INSTRUCTIONS FOR THE TASK: Nothing but an exact copy of the listing should be given.

DATA PROVIDED:
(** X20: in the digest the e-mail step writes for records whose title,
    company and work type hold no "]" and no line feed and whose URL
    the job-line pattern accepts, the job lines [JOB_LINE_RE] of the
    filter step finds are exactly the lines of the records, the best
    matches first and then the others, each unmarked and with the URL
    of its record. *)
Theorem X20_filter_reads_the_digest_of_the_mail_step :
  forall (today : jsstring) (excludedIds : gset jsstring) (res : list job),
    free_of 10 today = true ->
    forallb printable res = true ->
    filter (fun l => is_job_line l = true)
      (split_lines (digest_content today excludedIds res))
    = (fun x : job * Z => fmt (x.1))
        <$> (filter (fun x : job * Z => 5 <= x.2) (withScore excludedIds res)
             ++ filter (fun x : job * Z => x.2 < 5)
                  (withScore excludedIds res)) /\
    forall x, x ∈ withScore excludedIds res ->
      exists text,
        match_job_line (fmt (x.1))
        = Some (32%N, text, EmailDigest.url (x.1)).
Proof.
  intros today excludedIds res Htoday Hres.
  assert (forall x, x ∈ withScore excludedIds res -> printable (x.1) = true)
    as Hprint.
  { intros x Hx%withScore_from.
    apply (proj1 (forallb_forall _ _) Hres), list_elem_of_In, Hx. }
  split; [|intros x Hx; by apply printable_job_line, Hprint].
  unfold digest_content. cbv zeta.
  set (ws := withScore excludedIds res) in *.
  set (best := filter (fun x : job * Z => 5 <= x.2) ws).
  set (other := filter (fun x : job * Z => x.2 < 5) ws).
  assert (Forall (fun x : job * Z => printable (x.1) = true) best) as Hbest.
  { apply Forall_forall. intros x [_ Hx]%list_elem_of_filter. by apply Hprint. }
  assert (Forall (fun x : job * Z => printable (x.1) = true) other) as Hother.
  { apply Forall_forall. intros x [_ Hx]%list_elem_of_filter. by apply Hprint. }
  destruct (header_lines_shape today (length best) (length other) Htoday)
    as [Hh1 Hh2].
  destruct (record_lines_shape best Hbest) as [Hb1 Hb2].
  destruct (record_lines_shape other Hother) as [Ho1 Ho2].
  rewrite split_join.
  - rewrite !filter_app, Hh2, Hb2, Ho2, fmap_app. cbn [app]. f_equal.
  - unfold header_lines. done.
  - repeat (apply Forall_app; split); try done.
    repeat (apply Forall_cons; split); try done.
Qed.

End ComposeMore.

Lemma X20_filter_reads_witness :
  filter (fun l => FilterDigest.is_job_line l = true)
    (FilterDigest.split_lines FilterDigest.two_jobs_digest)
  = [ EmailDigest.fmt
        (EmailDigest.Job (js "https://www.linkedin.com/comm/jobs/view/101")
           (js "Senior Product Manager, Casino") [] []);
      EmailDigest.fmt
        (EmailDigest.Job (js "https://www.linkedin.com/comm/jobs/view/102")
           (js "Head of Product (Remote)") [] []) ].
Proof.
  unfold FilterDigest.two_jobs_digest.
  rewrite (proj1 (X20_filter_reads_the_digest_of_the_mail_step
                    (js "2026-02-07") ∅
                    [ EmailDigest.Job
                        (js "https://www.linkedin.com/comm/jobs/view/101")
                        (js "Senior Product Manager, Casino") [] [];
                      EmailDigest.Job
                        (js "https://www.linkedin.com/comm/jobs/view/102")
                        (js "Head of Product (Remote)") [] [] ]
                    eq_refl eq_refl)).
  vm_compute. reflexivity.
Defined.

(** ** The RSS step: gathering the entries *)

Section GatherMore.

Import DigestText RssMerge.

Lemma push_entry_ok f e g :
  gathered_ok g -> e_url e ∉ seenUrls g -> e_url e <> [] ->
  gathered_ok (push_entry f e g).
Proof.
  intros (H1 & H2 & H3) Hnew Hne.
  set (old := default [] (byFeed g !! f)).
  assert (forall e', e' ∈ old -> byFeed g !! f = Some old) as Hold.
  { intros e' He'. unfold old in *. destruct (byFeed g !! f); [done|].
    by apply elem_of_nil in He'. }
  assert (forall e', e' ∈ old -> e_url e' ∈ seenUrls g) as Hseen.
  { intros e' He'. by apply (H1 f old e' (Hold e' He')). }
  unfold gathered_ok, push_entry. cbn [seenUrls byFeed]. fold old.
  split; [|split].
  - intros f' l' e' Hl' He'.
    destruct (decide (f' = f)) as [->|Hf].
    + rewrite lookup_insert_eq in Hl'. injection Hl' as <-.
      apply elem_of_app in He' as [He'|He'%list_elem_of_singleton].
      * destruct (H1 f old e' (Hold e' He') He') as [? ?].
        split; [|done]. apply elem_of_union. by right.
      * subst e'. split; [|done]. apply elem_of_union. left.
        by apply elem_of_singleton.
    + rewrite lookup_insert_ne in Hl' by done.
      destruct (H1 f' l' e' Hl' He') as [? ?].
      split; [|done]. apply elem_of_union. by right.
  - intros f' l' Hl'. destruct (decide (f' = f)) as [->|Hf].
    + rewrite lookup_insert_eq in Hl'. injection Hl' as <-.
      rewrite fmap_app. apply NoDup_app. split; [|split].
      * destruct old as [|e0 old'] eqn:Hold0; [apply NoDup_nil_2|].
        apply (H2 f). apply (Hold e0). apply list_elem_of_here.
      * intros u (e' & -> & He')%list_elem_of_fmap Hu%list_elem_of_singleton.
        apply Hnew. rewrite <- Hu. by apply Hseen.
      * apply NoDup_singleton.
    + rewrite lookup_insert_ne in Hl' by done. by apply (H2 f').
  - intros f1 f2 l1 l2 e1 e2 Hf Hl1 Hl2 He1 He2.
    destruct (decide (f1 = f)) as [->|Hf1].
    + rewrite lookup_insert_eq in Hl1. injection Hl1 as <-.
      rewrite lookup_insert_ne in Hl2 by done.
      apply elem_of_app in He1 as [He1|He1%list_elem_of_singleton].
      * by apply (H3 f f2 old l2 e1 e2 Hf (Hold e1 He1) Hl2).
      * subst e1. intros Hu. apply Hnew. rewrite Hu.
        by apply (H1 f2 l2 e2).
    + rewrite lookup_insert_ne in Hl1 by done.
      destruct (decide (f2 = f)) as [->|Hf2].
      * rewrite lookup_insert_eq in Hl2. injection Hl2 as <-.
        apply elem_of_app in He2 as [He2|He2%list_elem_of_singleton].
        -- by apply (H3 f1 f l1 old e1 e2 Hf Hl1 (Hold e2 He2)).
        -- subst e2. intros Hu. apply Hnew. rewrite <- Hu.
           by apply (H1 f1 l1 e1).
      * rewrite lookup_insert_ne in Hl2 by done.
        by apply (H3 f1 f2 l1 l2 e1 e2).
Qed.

ANSWER SPACE:
(** X20: in the digest the e-mail step writes for records whose title,
    company and work type hold no "]" and no line feed and whose URL
    the job-line pattern accepts, the job lines [JOB_LINE_RE] of the
    filter step finds are exactly the lines of the records, the best
    matches first and then the others, each unmarked and with the URL
    of its record. *)
Theorem X20_filter_reads_the_digest_of_the_mail_step :
  forall (today : jsstring) (excludedIds : gset jsstring) (res : list job),
    free_of 10 today = true ->
    forallb printable res = true ->
    filter (fun l => is_job_line l = true)
      (split_lines (digest_content today excludedIds res))
    = (fun x : job * Z => fmt (x.1))
        <$> (filter (fun x : job * Z => 5 <= x.2) (withScore excludedIds res)
             ++ filter (fun x : job * Z => x.2 < 5)
                  (withScore excludedIds res)) /\
    forall x, x ∈ withScore excludedIds res ->
      exists text,
        match_job_line (fmt (x.1))
        = Some (32%N, text, EmailDigest.url (x.1)).
Proof.
  intros today excludedIds res Htoday Hres.
  assert (forall x, x ∈ withScore excludedIds res -> printable (x.1) = true)
    as Hprint.
  { intros x Hx%withScore_from.
    apply (proj1 (forallb_forall _ _) Hres), list_elem_of_In, Hx. }
  split; [|intros x Hx; by apply printable_job_line, Hprint].
  unfold digest_content. cbv zeta.
  set (ws := withScore excludedIds res) in *.
  set (best := filter (fun x : job * Z => 5 <= x.2) ws).
  set (other := filter (fun x : job * Z => x.2 < 5) ws).
  assert (Forall (fun x : job * Z => printable (x.1) = true) best) as Hbest.
  { apply Forall_forall. intros x [_ Hx]%list_elem_of_filter. by apply Hprint. }
  assert (Forall (fun x : job * Z => printable (x.1) = true) other) as Hother.
  { apply Forall_forall. intros x [_ Hx]%list_elem_of_filter. by apply Hprint. }
  destruct (header_lines_shape today (length best) (length other) Htoday)
    as [Hh1 Hh2].
  destruct (record_lines_shape best Hbest) as [Hb1 Hb2].
  destruct (record_lines_shape other Hother) as [Ho1 Ho2].
  rewrite split_join.
  - rewrite !filter_app, Hh2, Hb2, Ho2, fmap_app. cbn [app]. f_equal.
  - unfold header_lines. done.
  - repeat (apply Forall_app; split); try done.
    repeat (apply Forall_cons; split); try done.
Qed.

End ComposeMore.

Lemma X20_filter_reads_witness :
  filter (fun l => FilterDigest.is_job_line l = true)
    (FilterDigest.split_lines FilterDigest.two_jobs_digest)
  = [ EmailDigest.fmt
        (EmailDigest.Job (js "https://www.linkedin.com/comm/jobs/view/101")
           (js "Senior Product Manager, Casino") [] []);
      EmailDigest.fmt
        (EmailDigest.Job (js "https://www.linkedin.com/comm/jobs/view/102")
           (js "Head of Product (Remote)") [] []) ].
Proof.
  unfold FilterDigest.two_jobs_digest.
  rewrite (proj1 (X20_filter_reads_the_digest_of_the_mail_step
                    (js "2026-02-07") ∅
                    [ EmailDigest.Job
                        (js "https://www.linkedin.com/comm/jobs/view/101")
                        (js "Senior Product Manager, Casino") [] [];
                      EmailDigest.Job
                        (js "https://www.linkedin.com/comm/jobs/view/102")
                        (js "Head of Product (Remote)") [] [] ]
                    eq_refl eq_refl)).
  vm_compute. reflexivity.
Defined.

(** ** The RSS step: gathering the entries *)

Section GatherMore.

Import DigestText RssMerge.

Lemma push_entry_ok f e g :
  gathered_ok g -> e_url e ∉ seenUrls g -> e_url e <> [] ->
  gathered_ok (push_entry f e g).
Proof.
  intros (H1 & H2 & H3) Hnew Hne.
  set (old := default [] (byFeed g !! f)).
  assert (forall e', e' ∈ old -> byFeed g !! f = Some old) as Hold.
  { intros e' He'. unfold old in *. destruct (byFeed g !! f); [done|].
    by apply elem_of_nil in He'. }
  assert (forall e', e' ∈ old -> e_url e' ∈ seenUrls g) as Hseen.
  { intros e' He'. by apply (H1 f old e' (Hold e' He')). }
  unfold gathered_ok, push_entry. cbn [seenUrls byFeed]. fold old.
  split; [|split].
  - intros f' l' e' Hl' He'.
    destruct (decide (f' = f)) as [->|Hf].
    + rewrite lookup_insert_eq in Hl'. injection Hl' as <-.
      apply elem_of_app in He' as [He'|He'%list_elem_of_singleton].
      * destruct (H1 f old e' (Hold e' He') He') as [? ?].
        split; [|done]. apply elem_of_union. by right.
      * subst e'. split; [|done]. apply elem_of_union. left.
        by apply elem_of_singleton.
    + rewrite lookup_insert_ne in Hl' by done.
      destruct (H1 f' l' e' Hl' He') as [? ?].
      split; [|done]. apply elem_of_union. by right.
  - intros f' l' Hl'. destruct (decide (f' = f)) as [->|Hf].
    + rewrite lookup_insert_eq in Hl'. injection Hl' as <-.
      rewrite fmap_app. apply NoDup_app. split; [|split].
      * destruct old as [|e0 old'] eqn:Hold0; [apply NoDup_nil_2|].
        apply (H2 f). apply (Hold e0). apply list_elem_of_here.
      * intros u (e' & -> & He')%list_elem_of_fmap Hu%list_elem_of_singleton.
        apply Hnew. rewrite <- Hu. by apply Hseen.
      * apply NoDup_singleton.
    + rewrite lookup_insert_ne in Hl' by done. by apply (H2 f').
  - intros f1 f2 l1 l2 e1 e2 Hf Hl1 Hl2 He1 He2.
    destruct (decide (f1 = f)) as [->|Hf1].
    + rewrite lookup_insert_eq in Hl1. injection Hl1 as <-.
      rewrite lookup_insert_ne in Hl2 by done.
      apply elem_of_app in He1 as [He1|He1%list_elem_of_singleton].
      * by apply (H3 f f2 old l2 e1 e2 Hf (Hold e1 He1) Hl2).
      * subst e1. intros Hu. apply Hnew. rewrite Hu.
        by apply (H1 f2 l2 e2).
    + rewrite lookup_insert_ne in Hl1 by done.
      destruct (decide (f2 = f)) as [->|Hf2].
      * rewrite lookup_insert_eq in Hl2. injection Hl2 as <-.
        apply elem_of_app in He2 as [He2|He2%list_elem_of_singleton].
        -- by apply (H3 f1 f l1 old e1 e2 Hf Hl1 (Hold e2 He2)).
        -- subst e2. intros Hu. apply Hnew. rewrite <- Hu.
           by apply (H1 f1 l1 e1).
      * rewrite lookup_insert_ne in Hl2 by done.
        by apply (H3 f1 f2 l1 l2 e1 e2).
Qed.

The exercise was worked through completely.